Leopardstown, historically called Ballinlore, is a suburb of Dublin, Ireland, at the foot of the Wicklow Mountains. With institutional lands and a large racecourse, it is divided by the M50 motorway, and adjoins Sandyford, Stepaside, Ballyogan, Carrickmines, Foxrock and Stillorgan.

==Etymology and history==
Leprosy was common in Dublin in the medieval period and in the 14th century St Stephen's Leper Hospital was built near St Stephen's Green. It was later moved out to the foothills of the Dublin Mountains to avoid infection spreading in the city. The area became known as Baile na Lobhar, "town of the lepers". This was anglicized as 'Ballinlore' and translated into English as 'Leperstown', eventually being corrupted to 'Leopardstown'.

==Places of interest==
Places of interest in Leopardstown include Leopardstown Racecourse, Glencairn House (the residence of the British Ambassador to Ireland), Leopardstown Park Hospital, and Burton Hall, the childhood home of Hollywood actress Kathleen Ryan.

==Sports==
The area is home to Leopardstown Racecourse, a horse-racing venue which was originally established in 1888. The Kilmacud Crokes' hurling pitch is located at Silverpark in Leopardstown.

==Culture==
Leopardstown is mentioned in the feature film Spy Kids, a road sign for Baile an Liopaird being seen outside Machete's shop. The Bob Geldof song "The House At The Top Of The World" includes the lyric "Soon I'd come to the Leopardstown dual carriageway ... I don't remember a town being there and I never saw no leopards."

==Transport==
===Rail===
Leopardstown was formerly served by the Harcourt Street railway line from Dublin to Bray, with Foxrock serving as the nearest station.

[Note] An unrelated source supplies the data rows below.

Definition topids : list Z :=
  [ -1;  1;  0;  2; 16;  4; -1; 17;205;205;237;237; 18; 19; 32; 33;
    34; -1; 52; 48; 49;160;144; -1;176; 74; -1; -1; -1; -1; -1; -1;
    -1; -1; -1; -1; -1; 13; 12; 29; 28; 23; 22; -1; -1;  7;  8; 35;
    36; 37; -1; -1; 65; -1; 25; -1; 98; 24; -1; -1; 86; -1; -1; -1;
    -1; -1; -1; -1; -1; -1; -1; -1; -1; 51; 51; -1; -1; -1; 66; 67;
    66; 69; 72; 73; 74; -1;102;103;104;105; -1;102 ].

Definition sideids : list Z :=
  [ -1;  1;  3;  2; 16;  4; -1; 17;205;205;237;237; 18; 19; 32; 33;
    34; -1; 52; 48; 49;160;144; -1;192; 74; -1; -1; -1; -1; -1; -1;
    -1; -1; -1; -1; -1; 13; 12; 29; 28; 23; 22; -1; -1;  7;  8; 35;
    36; 37; -1; -1; 65; -1; 25;101; 98; 24; -1; -1; 86; -1; -1; -1;
    -1; -1; -1; -1; -1; -1; -1; -1; -1; 51; 51; -1; -1; -1; 66; 67;
    66; 69; 72; 73; 74; -1;118;103;104;105; -1;118 ].

(** The body of the loop of [_build_blockimages] (lines 385-397). *)
Definition blockimages_body (acc : Heap * list (option nat)) (item : Z * Z * Z)
    : result (Heap * list (option nat)) :=
  let '(toptextureid, sidetextureid, blockID) := item in
  let '(h, allimages) := acc in
  if (toptextureid =? -1) || (sidetextureid =? -1)
  then Ret (h, allimages ++ [None])
  else
    toptexture ← getitem terrain_images toptextureid;
    sidetexture ← getitem terrain_images sidetextureid;
    img ← _build_block toptexture (Some sidetexture) (Some blockID);
    s ← rgb_and_alpha img;
    let '(h, r) := alloc h s in
    Ret (h, allimages ++ [Some r]).

(** [_build_blockimages()]: the store of tuples made, and the list of 256
    slots, each [None] or a reference to its tuple. *)
Definition _build_blockimages : result (Heap * list (option nat)) :=
  if negb (length topids =? length sideids)%nat then Raise Exception
  else
    '(h, allimages) ←
      for_each blockimages_body
        (zip (zip topids sideids) (range (Z.of_nat (length topids))))
        ([], []);
    Ret (h, allimages ++ replicate (256 - length allimages) None).

(** [load_water()], on the block map [_build_blockimages] returned *)
Definition load_water (st : Heap * list (option nat)) : result (Heap * list (option nat)) :=
  let '(h, blockmap) := st in
  watertexture ← _load_image "water.png";
  w1 ← _build_block watertexture None None;
  let '(h, r) := alloc h (PIL.convert w1 RGB, w1) in
  blockmap ← setitem blockmap 9 (Some r);
  w2 ← _build_block watertexture (Some watertexture) None;
  let '(h, r) := alloc h (PIL.convert w2 RGB, w2) in
  blockmap ← setitem blockmap 8 (Some r);
  lavatexture ← _load_image "lava.png";
  lavablock ← _build_block lavatexture (Some lavatexture) None;
  let '(h, r) := alloc h (PIL.convert lavablock RGB, lavablock) in
  blockmap ← setitem blockmap 10 (Some r);
  lava ← getitem blockmap 10;
  blockmap ← setitem blockmap 11 lava;
  Ret (h, blockmap).

(** The module-level [blockmap] once [load_water()] has run. *)
Definition blockmap : result (Heap * list (option nat)) :=
  st ← _build_blockimages; load_water st.

(** [blockmap[k]], the reference followed: the slot's tuple, or [None]. *)
Definition blockmap_entry (st : Heap * list (option nat)) (k : Z) : result (option Sprite) :=
  slot ← getitem st.2 k;
  match slot with
  | None => Ret None
  | Some r => match st.1 !! r with Some s => Ret (Some s) | None => Raise IndexError end
  end.

Definition biome_grass_texture : result Image :=
  top ← getitem terrain_images 0;
  side ← getitem terrain_images 3;
  _build_block top (Some side) (Some 2).

Definition biome_leaf_texture : result Image :=
  top ← getitem terrain_images 52;
  side ← getitem terrain_images 52;
  _build_block top (Some side) (Some 18).

Definition special_blocks : gset Z :=
  list_to_set [ 2;  6;  9; 17; 18; 23; 27; 28; 35; 43; 44; 50; 51;
               53; 55; 58; 59; 61; 62; 64; 65; 66; 67; 71; 75; 76;
               85; 86; 91; 92].

Definition special_map : gmap Z (list Z) :=
  let special_map : gmap Z (list Z) := ∅ in
  let special_map := <[6 := range 4]> special_map in
  let special_map := <[9 := range 32]> special_map in
  let special_map := <[17 := range 4]> special_map in
  let special_map := <[23 := range 6]> special_map in
  let special_map := <[27 := range 14]> special_map in
  let special_map := <[28 := range 6]> special_map in
  let special_map := <[35 := range 16]> special_map in
  let special_map := <[43 := range 4]> special_map in
  let special_map := <[44 := range 4]> special_map in
  let special_map := <[50 := [1; 2; 3; 4; 5]]> special_map in
  let special_map := <[51 := range 16]> special_map in
  let special_map := <[53 := range 4]> special_map in
  let special_map := <[55 := range 128]> special_map in
  let special_map := <[58 := [0]]> special_map in
  let special_map := <[59 := range 8]> special_map in
  let special_map := <[61 := range 6]> special_map in
  let special_map := <[62 := range 6]> special_map in
  let special_map := <[64 := range 16]> special_map in
  let special_map := <[65 := [2; 3; 4; 5]]> special_map in
  let special_map := <[66 := range 10]> special_map in
  let special_map := <[67 := range 4]> special_map in
  let special_map := <[71 := range 16]> special_map in
  let special_map := <[75 := [1; 2; 3; 4; 5]]> special_map in
  let special_map := <[76 := [1; 2; 3; 4; 5]]> special_map in
  let special_map := <[85 := range 17]> special_map in
  let special_map := <[86 := range 5]> special_map in
  let special_map := <[91 := range 5]> special_map in
  let special_map := <[92 := range 6]> special_map in
  let special_map := <[2 := range 11]> special_map in
  let special_map := <[18 := range 16]> special_map in
  special_map.

(** One pass of the inner loop of lines 1300-1302. *)
Definition fill_kind (m : gmap (Z * Z) (option Sprite)) (blockID : Z)
    : result (gmap (Z * Z) (option Sprite)) :=
  states ← dict_get special_map blockID;
  for_each (λ m data, v ← generate_special_texture blockID data;
                      Ret (<[(blockID, data) := v]> m))
    states m.

(** The module-level [specialblockmap] (lines 1298-1302). *)
Definition specialblockmap : result (gmap (Z * Z) (option Sprite)) :=
  for_each fill_kind (elements special_blocks) ∅.

End Textures.

(** ** Biome data (lines 1186-1241) *)

(** The globals [currentBiomeFile] and [currentBiomeData]; [None] is
    Python's [None]. *)
Record BiomeCache : Type := mkBiomeCache {
  currentBiomeFile : option string;
  currentBiomeData : option (list Z)
}.

(** The numbers of a buffer read as big-endian unsigned 16-bit words, the
    high byte first. *)
Fixpoint be16_words (rawdata : list Byte.byte) : list Z :=
  match rawdata with
  | hi :: lo :: rest =>
      (256 * Z.of_N (Byte.to_N hi) + Z.of_N (Byte.to_N lo)) :: be16_words rest
  | _ => []
  end.

(** [numpy.frombuffer(rawdata, dtype=numpy.dtype(">u2"))]: a buffer whose
    size is no multiple of the two bytes of an element raises ValueError. *)
Definition frombuffer_be16 (rawdata : list Byte.byte) : result (list Z) :=
  if Z.of_nat (length rawdata) mod 2 =? 0 then Ret (be16_words rawdata)
  else Raise ValueError.

(** ["b.%d.%d.biome" % (chunkX // 32, chunkY // 32)] *)
Definition biome_file_name (chunkX chunkY : Z) : string :=
  "b." +:+ pretty (chunkX / 32) +:+ "." +:+ pretty (chunkY / 32) +:+ ".biome".

Section Biomes.
(** [os.path.join] of the platform, and [open(path, "rb").read()]: the
    bytes of the file, or [None] where opening or reading it raises
    IOError. *)
Context (path_join : list string → string) (read_file : string → option (list Byte.byte)).

(** [getBiomeData(worlddir, chunkX, chunkY)]: the value returned and the
    two globals afterwards.  An exception other than IOError leaves the
    [try] statement, and the function, before the globals are assigned. *)
Definition getBiomeData (worlddir : string) (chunkX chunkY : Z) (cache : BiomeCache)
    : result (option (list Z) * BiomeCache) :=
  let biomeFile := biome_file_name chunkX chunkY in
  if bool_decide (Some biomeFile = currentBiomeFile cache)
  then Ret (currentBiomeData cache, cache)
  else
    data ←
      match read_file (path_join [worlddir; "biomes"; biomeFile]) with
      | Some rawdata =>
          if negb (Z.of_nat (length rawdata) =? 512 * 512 * 2)
          then Raise Exception
          else data ← frombuffer_be16 rawdata; Ret (Some data)
      | None => Ret None
      end;
    Ret (data, mkBiomeCache (Some biomeFile) data).

End Biomes.

(** ** Vocabulary of the properties *)

(** The three colour bytes of a pixel through the brightness kernel. *)
Definition darkened {K : Kernels} (factor : float) (c : Z * Z * Z) : Z * Z * Z :=
  (brightness_byte factor c.1.1, brightness_byte factor c.1.2, brightness_byte factor c.2).

(** A tuple in the shape every generator return has: the picture without
    its alpha, and the alpha band alone. *)
Definition alpha_band_tuple {K : Kernels} (s : Sprite) : Prop :=
  ∃ img, im_mode img = RGBA ∧ s = (PIL.convert img RGB, PIL.band img 3).

(** The states [special_map] declares for a kind (none for a kind that is
    not a key of it). *)
Definition states (blockID : Z) : list Z := default [] (special_map !! blockID).

(** A pair the loop of lines 1300-1302 visits. *)
Definition declared (kd : Z * Z) : Prop :=
  kd.1 ∈ special_blocks ∧ kd.2 ∈ states kd.1.

(** The declared pairs as the list the loops enumerate. *)
Definition declared_pairs : list (Z * Z) :=
  k ← elements special_blocks; d ← states k; [(k, d)].

(** What a generator call hands to the cache. *)
Definition value_of {A} (r : result (option A)) : option A :=
  match r with Ret v => v | Raise _ => None end.

(** All four image files decode to RGBA. *)
(** The kinds the statements of [generate_special_texture] test for. *)
Definition handled_kinds : list Z :=
  [2; 6; 9; 17; 18; 23; 35; 43; 44; 50; 75; 76; 51; 53; 67; 55; 58; 59; 61; 62;
   64; 71; 65; 27; 28; 66; 85; 86; 91; 92].

Definition files_rgba (files : Files) : Prop :=
  im_mode (terrain_png files) = RGBA ∧ im_mode (water_png files) = RGBA ∧
  im_mode (lava_png files) = RGBA ∧ im_mode (fire_png files) = RGBA.

(** What a declared pair generates: a sprite, or nothing at (17, 3), and
    never an exception. *)
Definition generated_ok {A} (kd : Z * Z) (r : result (option A)) : bool :=
  match r with
  | Ret (Some _) => true
  | Ret None => (kd.1 =? 17) && (kd.2 =? 3)
  | Raise _ => false
  end.

(** What the loop of [_build_blockimages] keeps true of the store and the
    slots built so far. *)
Definition blockimages_inv {K : Kernels} (acc : Heap * list (option nat)) : Prop :=
  Forall alpha_band_tuple acc.1 ∧
  Forall (λ slot, ∀ r, slot = Some r → (r < length acc.1)%nat) acc.2.

(** The tile indices of one kind are both usable, or one of them is -1. *)
Definition item_ok (item : Z * Z * Z) : bool :=
  let '(t, s, _) := item in
  (t =? -1) || (s =? -1) || ((0 <=? t) && (t <? 256) && (0 <=? s) && (s <? 256)).

(** A face argument of [_build_full_block] that is absent or RGBA. *)
Definition face_ok (side : option Image) : Prop :=
  match side with Some im => im_mode im = RGBA | None => True end.

(** The mask of the bottom face of [_build_full_block] fits: the projected
    bottom is a 24x12 image and line 309 masks it with the top as passed
    in, when there is one. *)
Definition bottom_mask_ok (top bottom : option Image) : Prop :=
  match top, bottom with
  | Some t, Some _ => im_size t = (24, 12)
  | _, _ => True
  end.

It served the nearby Leopardstown Racecourse until the line was closed in January 1959.

Today Leopardstown is served by four Luas Green Line stops: Central Park, Glencairn, The Gallops and Leopardstown Valley.

===Bus===
Dublin Bus routes 44, 47 and 118 and Go-Ahead Ireland routes S8 and 114 serve Leopardstown. Aircoach route 700 links Leopardstown with Dublin Airport.